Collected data
__________________________________________________

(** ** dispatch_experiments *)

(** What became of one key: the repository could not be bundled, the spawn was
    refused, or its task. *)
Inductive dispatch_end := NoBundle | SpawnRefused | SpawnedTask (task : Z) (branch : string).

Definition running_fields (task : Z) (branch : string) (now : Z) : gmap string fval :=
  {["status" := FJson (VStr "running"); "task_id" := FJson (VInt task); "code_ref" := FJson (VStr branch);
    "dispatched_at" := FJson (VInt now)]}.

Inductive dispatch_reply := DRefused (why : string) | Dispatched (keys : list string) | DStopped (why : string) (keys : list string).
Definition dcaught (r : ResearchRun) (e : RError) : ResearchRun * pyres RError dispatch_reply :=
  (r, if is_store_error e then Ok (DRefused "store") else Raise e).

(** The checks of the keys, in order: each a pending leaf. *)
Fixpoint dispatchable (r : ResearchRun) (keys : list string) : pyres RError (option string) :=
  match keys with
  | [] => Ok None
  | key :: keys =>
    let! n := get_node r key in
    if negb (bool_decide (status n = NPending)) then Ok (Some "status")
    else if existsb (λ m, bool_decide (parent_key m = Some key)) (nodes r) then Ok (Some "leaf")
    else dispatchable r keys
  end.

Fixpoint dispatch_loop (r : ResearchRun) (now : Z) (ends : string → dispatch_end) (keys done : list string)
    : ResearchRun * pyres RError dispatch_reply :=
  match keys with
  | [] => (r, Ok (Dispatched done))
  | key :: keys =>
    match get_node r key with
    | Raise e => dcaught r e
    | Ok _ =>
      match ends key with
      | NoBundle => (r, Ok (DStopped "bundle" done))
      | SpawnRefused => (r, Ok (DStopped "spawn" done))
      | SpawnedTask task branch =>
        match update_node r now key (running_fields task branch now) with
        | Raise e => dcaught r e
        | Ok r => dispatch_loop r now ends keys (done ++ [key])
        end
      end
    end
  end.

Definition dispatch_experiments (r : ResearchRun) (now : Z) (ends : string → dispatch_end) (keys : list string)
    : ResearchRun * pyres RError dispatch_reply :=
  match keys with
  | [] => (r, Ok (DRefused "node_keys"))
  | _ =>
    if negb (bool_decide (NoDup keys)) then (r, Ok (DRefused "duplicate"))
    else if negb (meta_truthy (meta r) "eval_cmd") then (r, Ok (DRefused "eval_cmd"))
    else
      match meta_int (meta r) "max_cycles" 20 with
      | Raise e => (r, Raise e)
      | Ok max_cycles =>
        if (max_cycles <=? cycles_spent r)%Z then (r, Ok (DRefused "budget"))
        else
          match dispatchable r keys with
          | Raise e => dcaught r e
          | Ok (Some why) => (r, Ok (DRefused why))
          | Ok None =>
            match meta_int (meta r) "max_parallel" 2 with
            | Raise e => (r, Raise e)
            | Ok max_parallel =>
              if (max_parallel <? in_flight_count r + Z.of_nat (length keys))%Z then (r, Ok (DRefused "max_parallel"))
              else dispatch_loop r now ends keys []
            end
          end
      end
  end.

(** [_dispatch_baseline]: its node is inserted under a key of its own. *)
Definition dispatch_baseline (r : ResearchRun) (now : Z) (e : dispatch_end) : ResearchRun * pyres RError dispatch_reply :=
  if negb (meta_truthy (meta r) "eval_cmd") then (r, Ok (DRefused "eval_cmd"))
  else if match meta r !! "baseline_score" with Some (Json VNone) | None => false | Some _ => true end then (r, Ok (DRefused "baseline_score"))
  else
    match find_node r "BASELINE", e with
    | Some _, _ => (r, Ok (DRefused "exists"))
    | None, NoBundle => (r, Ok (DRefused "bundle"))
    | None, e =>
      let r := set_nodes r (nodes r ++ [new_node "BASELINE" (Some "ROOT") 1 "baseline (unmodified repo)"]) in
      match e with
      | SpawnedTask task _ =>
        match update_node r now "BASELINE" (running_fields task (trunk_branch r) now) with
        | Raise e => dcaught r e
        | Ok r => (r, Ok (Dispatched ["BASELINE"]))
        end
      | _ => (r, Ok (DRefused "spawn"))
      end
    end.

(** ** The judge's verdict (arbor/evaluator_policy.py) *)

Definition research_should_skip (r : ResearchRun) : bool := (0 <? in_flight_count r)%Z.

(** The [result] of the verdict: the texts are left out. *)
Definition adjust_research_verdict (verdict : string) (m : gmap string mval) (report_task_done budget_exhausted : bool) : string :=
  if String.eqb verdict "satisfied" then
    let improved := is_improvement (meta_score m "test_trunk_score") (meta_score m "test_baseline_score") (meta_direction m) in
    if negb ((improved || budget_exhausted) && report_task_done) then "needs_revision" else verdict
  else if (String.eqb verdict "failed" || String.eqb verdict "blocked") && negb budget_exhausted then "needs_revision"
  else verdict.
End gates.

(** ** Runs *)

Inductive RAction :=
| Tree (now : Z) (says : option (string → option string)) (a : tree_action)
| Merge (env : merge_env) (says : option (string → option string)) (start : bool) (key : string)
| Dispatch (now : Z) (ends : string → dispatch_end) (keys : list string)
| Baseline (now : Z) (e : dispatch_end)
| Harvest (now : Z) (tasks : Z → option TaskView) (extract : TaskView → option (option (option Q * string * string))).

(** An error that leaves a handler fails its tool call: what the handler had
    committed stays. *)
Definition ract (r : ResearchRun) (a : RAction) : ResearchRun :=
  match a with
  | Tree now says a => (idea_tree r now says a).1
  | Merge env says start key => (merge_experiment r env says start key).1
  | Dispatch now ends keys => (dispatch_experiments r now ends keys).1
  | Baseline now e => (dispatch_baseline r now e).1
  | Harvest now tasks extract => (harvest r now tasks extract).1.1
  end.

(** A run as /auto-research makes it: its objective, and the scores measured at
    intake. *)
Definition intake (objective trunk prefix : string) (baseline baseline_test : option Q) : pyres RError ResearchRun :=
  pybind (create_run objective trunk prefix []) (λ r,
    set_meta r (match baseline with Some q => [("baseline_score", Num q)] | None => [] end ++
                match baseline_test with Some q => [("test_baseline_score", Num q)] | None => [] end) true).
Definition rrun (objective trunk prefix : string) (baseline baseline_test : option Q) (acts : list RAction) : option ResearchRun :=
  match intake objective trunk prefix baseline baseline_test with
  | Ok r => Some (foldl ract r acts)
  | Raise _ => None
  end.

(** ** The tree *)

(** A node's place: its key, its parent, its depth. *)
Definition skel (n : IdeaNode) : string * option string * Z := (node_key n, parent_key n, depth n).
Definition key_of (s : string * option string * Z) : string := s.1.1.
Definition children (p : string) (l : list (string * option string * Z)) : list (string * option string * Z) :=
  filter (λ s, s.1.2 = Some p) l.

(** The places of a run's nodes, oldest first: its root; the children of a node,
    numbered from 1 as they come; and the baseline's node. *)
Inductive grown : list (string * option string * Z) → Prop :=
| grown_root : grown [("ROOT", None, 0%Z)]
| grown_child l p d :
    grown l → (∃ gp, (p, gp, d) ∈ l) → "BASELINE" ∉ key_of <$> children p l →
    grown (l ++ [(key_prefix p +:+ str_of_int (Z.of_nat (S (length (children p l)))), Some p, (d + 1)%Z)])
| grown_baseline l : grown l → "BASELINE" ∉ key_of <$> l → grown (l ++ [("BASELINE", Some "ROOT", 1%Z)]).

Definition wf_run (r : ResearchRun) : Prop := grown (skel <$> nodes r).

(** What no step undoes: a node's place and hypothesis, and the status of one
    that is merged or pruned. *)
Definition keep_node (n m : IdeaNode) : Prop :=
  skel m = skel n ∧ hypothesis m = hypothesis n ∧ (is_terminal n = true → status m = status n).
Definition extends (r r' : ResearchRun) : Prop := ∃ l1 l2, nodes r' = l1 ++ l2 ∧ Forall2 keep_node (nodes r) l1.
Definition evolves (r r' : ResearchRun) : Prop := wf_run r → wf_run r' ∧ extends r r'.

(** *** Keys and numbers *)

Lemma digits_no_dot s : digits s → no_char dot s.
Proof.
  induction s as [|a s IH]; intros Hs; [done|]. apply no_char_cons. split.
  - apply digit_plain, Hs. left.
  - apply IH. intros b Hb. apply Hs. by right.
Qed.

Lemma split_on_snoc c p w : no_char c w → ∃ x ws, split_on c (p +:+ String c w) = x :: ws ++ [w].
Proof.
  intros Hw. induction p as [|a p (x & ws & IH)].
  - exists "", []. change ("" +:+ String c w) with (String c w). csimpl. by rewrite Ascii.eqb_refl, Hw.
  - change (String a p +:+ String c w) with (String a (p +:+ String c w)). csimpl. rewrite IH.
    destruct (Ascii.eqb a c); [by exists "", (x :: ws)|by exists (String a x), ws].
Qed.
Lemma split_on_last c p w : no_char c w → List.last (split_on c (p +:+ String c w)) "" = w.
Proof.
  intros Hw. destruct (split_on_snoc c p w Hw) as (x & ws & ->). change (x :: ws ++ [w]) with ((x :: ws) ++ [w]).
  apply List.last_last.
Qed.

__________________________________________________

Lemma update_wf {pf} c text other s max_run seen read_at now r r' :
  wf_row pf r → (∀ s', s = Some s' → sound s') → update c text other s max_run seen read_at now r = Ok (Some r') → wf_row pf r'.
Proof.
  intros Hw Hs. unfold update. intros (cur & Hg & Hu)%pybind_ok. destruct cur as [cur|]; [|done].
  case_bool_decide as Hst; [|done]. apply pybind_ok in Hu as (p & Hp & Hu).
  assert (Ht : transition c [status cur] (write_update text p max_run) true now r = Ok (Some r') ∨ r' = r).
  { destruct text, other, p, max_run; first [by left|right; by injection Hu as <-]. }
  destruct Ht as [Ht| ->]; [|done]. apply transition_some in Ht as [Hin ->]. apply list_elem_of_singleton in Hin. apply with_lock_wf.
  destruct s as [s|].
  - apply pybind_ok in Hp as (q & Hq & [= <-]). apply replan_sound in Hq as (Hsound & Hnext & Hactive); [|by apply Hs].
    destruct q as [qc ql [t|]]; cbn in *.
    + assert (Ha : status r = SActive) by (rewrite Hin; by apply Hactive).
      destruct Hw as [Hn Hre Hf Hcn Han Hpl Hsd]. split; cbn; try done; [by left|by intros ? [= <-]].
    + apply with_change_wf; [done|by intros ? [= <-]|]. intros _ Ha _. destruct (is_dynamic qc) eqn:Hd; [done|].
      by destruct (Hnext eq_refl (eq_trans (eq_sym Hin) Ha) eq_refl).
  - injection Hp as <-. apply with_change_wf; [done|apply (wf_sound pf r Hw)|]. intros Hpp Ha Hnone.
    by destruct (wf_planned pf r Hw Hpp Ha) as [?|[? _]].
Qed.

__________________________________________________

• **How to complete this task**: If a line in the entries above has the word "improved", copy it.

• **Exercise response**:
    let improved := is_improvement (meta_score m "test_trunk_score") (meta_score m "test_baseline_score") (meta_direction m) in
    if negb ((improved || budget_exhausted) && report_task_done) then "needs_revision" else verdict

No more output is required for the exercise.